Developed specifically for use in the agriculture industry, the Quantix drone integrates the Vertical Take Off and Landing (VTOL) capabilities of a multi-rotor drone with the long range advantages of fixed wing drones. This gives the Quantix the ability to take off without a long runway, while still enjoying a longer range than the multi-rotor drones with which most of us are familiar. AeroVironment advertises the range of the Quantix at 400 acres which will be very useful in surveying the 90,000-plus acres of affected land, much of which is in remote areas that are not otherwise easily accessible.

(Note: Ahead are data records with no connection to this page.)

(** * PyHPFEC: Galois-field tables, the BCH/Golay cyclic coder, the BPSK
      modem and the rate matcher

    A shallow embedding of [pyhpfec/config.py], [pyhpfec/cyclic.py],
    [pyhpfec/llr_utils.py], [pyhpfec/modem.py] and
    [pyhpfec/rate_match.py].  Python integers are [Z]; NumPy arrays of
    integer dtype are [list Z] (the dtype's wrap-around written out where
    the source stores into a [uint8] array); [float64] values are the
    kernel's binary64 floats; a Python exception is the left injection of
    [result].  Function bodies are read with Python's and NumPy's
    semantics (bounds-checked indexing, negative indices counting from
    the end); the [@njit] decorators are taken to leave them unchanged. *)

From Stdlib Require Import ZArith Lia Floats.
From stdpp Require Import base list.

#[local] Set Warnings "-inexact-float".

Local Open Scope Z_scope.

(** ** Exceptions and the error monad *)

Inductive exn : Set :=
  | ValueError
  | NotImplementedError
  | RuntimeError
  | IndexError
  | OverflowError
  | ZeroDivisionError
  | TypeError
  | UncorrectableError. (* a block that cannot be decoded; no function of the
                           source raises it *)

Definition result (A : Type) : Type := (exn + A)%type.

Definition ret {A : Type} (a : A) : result A := inr a.

Definition raise {A : Type} (e : exn) : result A := inl e.

Definition bind {A B : Type} (m : result A) (f : A -> result B) : result B :=
  match m with
  | inl e => inl e
  | inr a => f a
  end.

Notation "'let!' x ':=' m 'in' k" := (bind m (fun x => k))
  (at level 10, x name, m at level 100, k at level 200).

(** [for i in idx: s = body(i, s)], stopping at the first exception. *)
Fixpoint for_each {St : Type} (idx : list Z) (body : Z -> St -> result St)
    (s : St) : result St :=
  match idx with
  | [] => ret s
  | i :: rest => let! s' := body i s in for_each rest body s'
  end.

(** Python's [range(lo, hi)]. *)
Definition range (lo hi : Z) : list Z := seqZ lo (hi - lo).

(** ** NumPy arrays of integers *)

Module Np.

(** How a Python integer outside [0, 256) is stored into a [uint8] array:
    NumPy 1.x wraps it modulo 256, NumPy 2.x raises [OverflowError].
    [setup.py] admits both ([numpy>=1.20.0]). *)
Inductive cast_policy : Set := Wrap | Raise.

Definition len {A : Type} (a : list A) : Z := Z.of_nat (length a).

(** Position of index [i] in an array of length [n]: negative indices
    count from the end, anything else out of range is [IndexError]. *)
Definition position (n i : Z) : result nat :=
  if (0 <=? i) && (i <? n) then ret (Z.to_nat i)
  else if (- n <=? i) && (i <? 0) then ret (Z.to_nat (i + n))
  else raise IndexError.

Definition getitem {A : Type} (a : list A) (i : Z) : result A :=
  let! p := position (len a) i in
  match a !! p with
  | Some v => ret v
  | None => raise IndexError
  end.

Definition setitem {A : Type} (a : list A) (i : Z) (v : A) : result (list A) :=
  let! p := position (len a) i in
  ret (<[p := v]> a).

Definition to_uint8 (pol : cast_policy) (v : Z) : result Z :=
  if (0 <=? v) && (v <? 256) then ret v
  else match pol with
       | Wrap => ret (v mod 256)
       | Raise => raise OverflowError
       end.

(** [a[i] = v] for [a] of dtype [uint8]. *)
Definition setitem_u8 (pol : cast_policy) (a : list Z) (i v : Z)
  : result (list Z) :=
  let! p := position (len a) i in
  let! v8 := to_uint8 pol v in
  ret (<[p := v8]> a).

(** [np.zeros(n)]: a negative dimension is a [ValueError]. *)
Definition zeros (n : Z) : result (list Z) :=
  if n <? 0 then raise ValueError else ret (replicate (Z.to_nat n) 0).

(** Bound of a slice: negative bounds count from the end, then the bound
    is clamped to [0, n]. *)
Definition clamp (n b : Z) : Z :=
  let b' := if b <? 0 then b + n else b in
  Z.max 0 (Z.min n b').

(** [a[lo:hi]]. *)
Definition slice {A : Type} (a : list A) (lo hi : Z) : list A :=
  let n := len a in
  let l := clamp n lo in
  let h := clamp n hi in
  take (Z.to_nat (h - l)) (drop (Z.to_nat l) a).

(** [a[:hi]]. *)
Definition slice_to {A : Type} (a : list A) (hi : Z) : list A :=
  slice a 0 hi.

(** [a[lo:]]. *)
Definition slice_from {A : Type} (a : list A) (lo : Z) : list A :=
  slice a lo (len a).

(** [a[lo:hi] ^= g]: [g] must have the shape of the slice, or hold a single
    value, which is then applied to every position of the slice. *)
Definition ixor_slice (a : list Z) (lo hi : Z) (g : list Z)
  : result (list Z) :=
  let n := len a in
  let l := Z.to_nat (clamp n lo) in
  let m := Z.to_nat (clamp n hi - clamp n lo) in
  let! g' := (if Nat.eqb m (length g) then ret g
              else match g with
                   | [x] => ret (replicate m x)
                   | _ => raise ValueError
                   end) in
  ret (take l a ++ zip_with Z.lxor (take m (drop l a)) g' ++ drop (l + m) a).

End Np.

(** ** config.py *)

(** Python's [x << m]: a negative shift count is a [ValueError]. *)
Definition py_shiftl (x m : Z) : result Z :=
  if m <? 0 then raise ValueError else ret (Z.shiftl x m).

(** Python's [x % m] on integers (the result has the sign of [m]). *)
Definition py_mod (x m : Z) : result Z :=
  if m =? 0 then raise ZeroDivisionError else ret (x mod m).

Definition gf_multiply (a b : Z) (log_table anti_log_table : list Z) (M : Z)
  : result Z :=
  if (a =? 0) || (b =? 0) then ret 0
  else
    let! log_a := Np.getitem log_table a in
    let! log_b := Np.getitem log_table b in
    let! q := py_shiftl 1 M in
    let! result_idx := py_mod (log_a + log_b) (q - 1) in
    Np.getitem anti_log_table result_idx.


(** State of the table generation loop of [GFContext._build_tables]:
    [alpha_i] and the two tables it fills. *)
Record gen_state : Set := mkGen {
  g_alpha : Z;
  g_anti : list Z;
  g_log : list Z
}.

(** [alpha_i <<= 1; if alpha_i & Q: alpha_i ^= P_poly]. *)
Definition next_alpha (Q P_poly alpha_i : Z) : Z :=
  let a := Z.shiftl alpha_i 1 in
  if negb (Z.land a Q =? 0) then Z.lxor a P_poly else a.

(** One iteration of the main loop. *)
Definition gen_body (pol : Np.cast_policy) (Q P_poly : Z) (i : Z) (s : gen_state)
  : result gen_state :=
  if Q <=? g_alpha s then raise RuntimeError
  else
    let! anti := Np.setitem_u8 pol (g_anti s) i (g_alpha s) in
    let! log := Np.setitem_u8 pol (g_log s) (g_alpha s) i in
    ret (mkGen (next_alpha Q P_poly (g_alpha s)) anti log).

(** One iteration of the inverse-table loop. *)
Definition inv_body (pol : Np.cast_policy) (Q_minus_1 : Z) (anti log : list Z)
    (i : Z) (inv : list Z) : result (list Z) :=
  let! l := Np.getitem log i in
  let! inv_power := py_mod (Q_minus_1 - l) Q_minus_1 in
  let! a := Np.getitem anti inv_power in
  Np.setitem_u8 pol inv i a.

Module GFContext.

Record context : Set := mk {
  M : Z;
  Q : Z;
  P_poly : Z;
  anti_log_table : list Z;
  log_table : list Z;
  inv_table : list Z
}.

(** The built-in polynomials of [__init__]. *)
Definition standard_polys (M : Z) : option Z :=
  if M =? 4 then Some 19        (* 0b10011 *)
  else if M =? 6 then Some 67   (* 0b1000011 *)
  else if M =? 8 then Some 285  (* 0b100011101 *)
  else None.

Definition _build_tables (pol : Np.cast_policy) (M Q P_poly : Z)
  : result context :=
  let Q_minus_1 := Q - 1 in
  let! anti_log_table := Np.zeros Q in
  let! log_table := Np.zeros Q in
  let! inv_table := Np.zeros Q in
  let! s := for_each (range 0 Q_minus_1) (gen_body pol Q P_poly)
              (mkGen 1 anti_log_table log_table) in
  let! log_table := Np.setitem_u8 pol (g_log s) 0 Q_minus_1 in
  let! inv_table :=
    for_each (range 1 Q) (inv_body pol Q_minus_1 (g_anti s) log_table)
      inv_table in
  ret (mk M Q P_poly (g_anti s) log_table inv_table).

(** [GFContext(M, P_poly)]; [P_poly = None] asks for the built-in
    polynomial. *)
Definition init (pol : Np.cast_policy) (M : Z) (P_poly : option Z)
  : result context :=
  if negb ((2 <=? M) && (M <=? 16)) then raise ValueError
  else
    let Q := Z.shiftl 1 M in
    let! P := match P_poly with
              | Some p => ret p
              | None => match standard_polys M with
                        | Some p => ret p
                        | None => raise NotImplementedError
                        end
              end in
    _build_tables pol M Q P.

End GFContext.

(** ** llr_utils.py *)

Definition llr_to_hard_bits (llrs : list float) : result (list Z) :=
  (* np.empty_like: every position is overwritten by the loop below *)
  let hard_bits := replicate (length llrs) 0 in
  for_each (range 0 (Np.len llrs))
    (fun i hard_bits =>
       let! x := Np.getitem llrs i in
       if PrimFloat.ltb x 0%float then Np.setitem hard_bits i 1
       else Np.setitem hard_bits i 0)
    hard_bits.
Definition findFolder (fuel : nat) (names : list bytes) (metadata_only : bool) : M unit :=
  ok <- init ;;
  if negb ok then
    rangelist <- lift (RangeList.add RangeList.empty 65536 512) ;;
    print_rangelist rangelist 1
  else
    r <- findFolder_names fuel names [] [] ;;
    match r with
    | None => ret tt
    | Some (keysRemaining, excludeIds) =>
        set_sectors (SetList []) ;;;
        (* blocks may be repeated due to hard links *)
        blocks <- findFolder_walk fuel fuel metadata_only excludeIds keysRemaining [] ;;
        s <- get_fs ;;
        let blocks := sort Z.ltb blocks in
        rangelist <- lift (add_all (fun block => block * ReiserFs.sectors_per_block s)
                                   (fun _ => ReiserFs.sectors_per_block s)
                                   blocks RangeList.empty) ;;
        let ranges := RangeList.items rangelist in
        sectors <- match ReiserFs.sectors s with
                   | SetList l => ret (sort Z.ltb l)
                   | PyList _ => raise AttributeError
                   end ;;
        set_sectors (PyList sectors) ;;;
        rangelist <- lift (add_all (fun sector => sector) (fun _ => 1) sectors
                                   RangeList.empty) ;;
        let ranges := sort Range.ltb (ranges ++ RangeList.items rangelist) in
        rangelist <- lift (add_all Range.start Range.size ranges RangeList.empty) ;;
        print_rangelist rangelist 512
    end.

Definition findTree (fuel : nat) (level_limit : Z) (partial_only : bool) : M unit :=
  ok <- init ;;
  (if ok then _findTree fuel level_limit partial_only ;;; ret tt else ret tt) ;;;
  s <- get_fs ;;
  sectors <- match ReiserFs.sectors s with
             | PyList l => ret (sort Z.ltb l)
             | SetList _ => raise AttributeError
             end ;;
  set_sectors (PyList sectors) ;;;
  rangelist <- lift (add_all (fun sector => sector) (fun _ => 1) sectors RangeList.empty) ;;
  print_rangelist rangelist 512.

(** [markUsed]: one range per set bit of the bitmap. *)
Fixpoint markUsed_bits (rangelist : RangeList.t) (base : Z) (b : byte) (bits : list Z)
  : result RangeList.t :=
  match bits with
  | [] => Ok rangelist
  | bit :: tl =>
      if Z.testbit (byte.unsigned b) bit then
        r <-? RangeList.add rangelist (base + bit) 1 ;; markUsed_bits r base b tl
      else markUsed_bits rangelist base b tl
  end.

Fixpoint markUsed_loop (rangelist : RangeList.t) (pos i : Z) (bitmap : bytes)
  : result RangeList.t :=
  match bitmap with
  | [] => Ok rangelist
  | b :: tl =>
      r <-? markUsed_bits rangelist (pos + i * 8) b (zrange 0 8) ;;
      markUsed_loop r pos (i + 1) tl
  end.

Definition markUsed (rangelist : RangeList.t) (pos : Z) (bitmap : bytes) : result RangeList.t :=
  markUsed_loop rangelist pos 0 bitmap.

Fixpoint findBitmap_loop (rangelist : RangeList.t) (positions : list Z) : M RangeList.t :=
  match positions with
  | [] => ret rangelist
  | pos :: tl =>
      s <- get_fs ;;
      r <- readBlock pos ;;
      st <- rescue_map_getitem (pos * ReiserFs.block_size s) ;;
      rangelist <- (if negb (Status.eqb st FINISHED)
                    then lift (RangeList.add rangelist pos 1)
                    else ret rangelist) ;;
      rangelist <- lift (markUsed rangelist pos r) ;;
      findBitmap_loop rangelist tl
  end.

Definition findBitmap (metadataOnly : bool) : M unit :=
  let rangelist := RangeList.empty in
  ok <- init ;;
  if negb ok then
    rangelist <- lift (RangeList.add rangelist 65536 512) ;;
    print_rangelist rangelist 1
  else
    s <- get_fs ;;
    sb <- get_superblock ;;
    let bs := ReiserFs.block_size s in
    if metadataOnly then
      first <- lift (floordiv 65536 bs) ;;
      rangelist <- lift (RangeList.add rangelist first 1) ;;
      rangelist <- lift (RangeList.add rangelist (first + 1) 1) ;;
      positions <- lift (zrange_step (bs * 8) (Superblock.block_count sb) (bs * 8)) ;;
      rangelist <- lift (add_all (fun pos => pos) (fun _ => 1) positions rangelist) ;;
      print_rangelist rangelist bs
    else
      first <- lift (floordiv 65536 bs) ;;
      r <- readBlock (first + 1) ;;
      st <- rescue_map_getitem (65536 + bs) ;;
      rangelist <- (if negb (Status.eqb st FINISHED)
                    then lift (RangeList.add rangelist (first + 1) 1)
                    else ret rangelist) ;;
      rangelist <- lift (markUsed rangelist 0 r) ;;
      positions <- lift (zrange_step (bs * 8) (Superblock.block_count sb) (bs * 8)) ;;
      rangelist <- findBitmap_loop rangelist positions ;;
      print_rangelist rangelist bs.

(** ** The dispatcher of [main] *)

(** A command line that is not a usage error, after option parsing. *)
Inductive command : Type :=
| CmdBitmap
| CmdTree (level : Z)
| CmdFolder (names : list bytes)
| CmdLs (recurse : bool) (path : bytes)
| CmdCat (path : bytes)
| CmdFind (name : bytes).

The Quantix drone incorporates some of the latest advancements in drone capabilities originally developed by AeroVironment for their military offerings. This includes fully automated take off and landing which is a significant plus making the drone simple to fly, even for novice users. High-resolution cameras collect both traditional and multispectral video which is used to develop maps showing ground coverage, foliage density, and plant health.
Once the data is collected, it can be easily imported into AeroVironment's cloud-based Decision Support System. This subscription-based software analyzes and reports back the data in easy to understand visualizations for the user to review. This makes planning, decision making and tracking of progress over time easier for users.
The case for commercial drones
While demand for military UAS has grown steadily, the commercial applications upon which many investors have based their investment thesis haven't materialized as quickly. However, a change in leadership, with Wahid Nawabi taking the CEO reins in 2016, has resulted in new emphasis placed on this sector for the company. Since Nawabi took over, the company has shed the less profitable Electric Vehicle division and is now focused solely on developing UAS for both the military and commercial sectors.
The Company's commercial drone program is still in its infancy, but the potential for growth is huge. The commercial drone market is set to explode over the next few years, growing exponentially from just 42,000 drones in 2018 to over 420,000 in 2021. The market for agriculture drones alone is estimated to be over $32 billion, and the total commercial drone market could be well over $100 billion. By comparison, AeroVironment's total revenue for 2018 was only $271 million with over 78% of revenue coming from military applications.
The other 78% of the pie
Unlike many other commercial drone manufacturers, AeroVironment doesn't have to rely on that part of the business to pay the bills. While the commercial market develops, there's still plenty of opportunity for growth in military drone programs to generate revenue for the company. Already a leading provider of UAS and Tactical Missile Systems to the U.S. government, AeroVironment has started to push into international sales. Last quarter, 36% of revenue came from abroad, and this looks set to increase going forward.
One of the best sellers to the U.S. Department of Defense (DoD) has been the Switchblade tactical missiles system. This small, portable missile system, weighing in at just under six pounds, has continued to see adoption in the U.S. military. AeroVironment has been working with the DoD to gain approval to expand sales of these munitions to our strongest allies across the globe.
Closer to home, the company is seeing success in winning UAS contracts with the military. The most recent DOD budget contained $170 million in funding for AeroVironment products. This includes $13.5 million for their Puma UAS and an additional $46 million for their Raven system. The company is also competing for a new contract to provide their Snipe UAS to the Army, which could provide $100 million in revenue over four years.
I'm buying -- are you?
AeroVironment remains a smaller enterprise with a market capitalization under $1.6 billion, but the company has a solid balance sheet with no debt and $33 million of free cash flow generated in 2018. I'm excited about the future prospects of this little drone maker, in both the commercial and military markets, and I plan to add the company to my portfolio soon. I think you should consider doing so, too.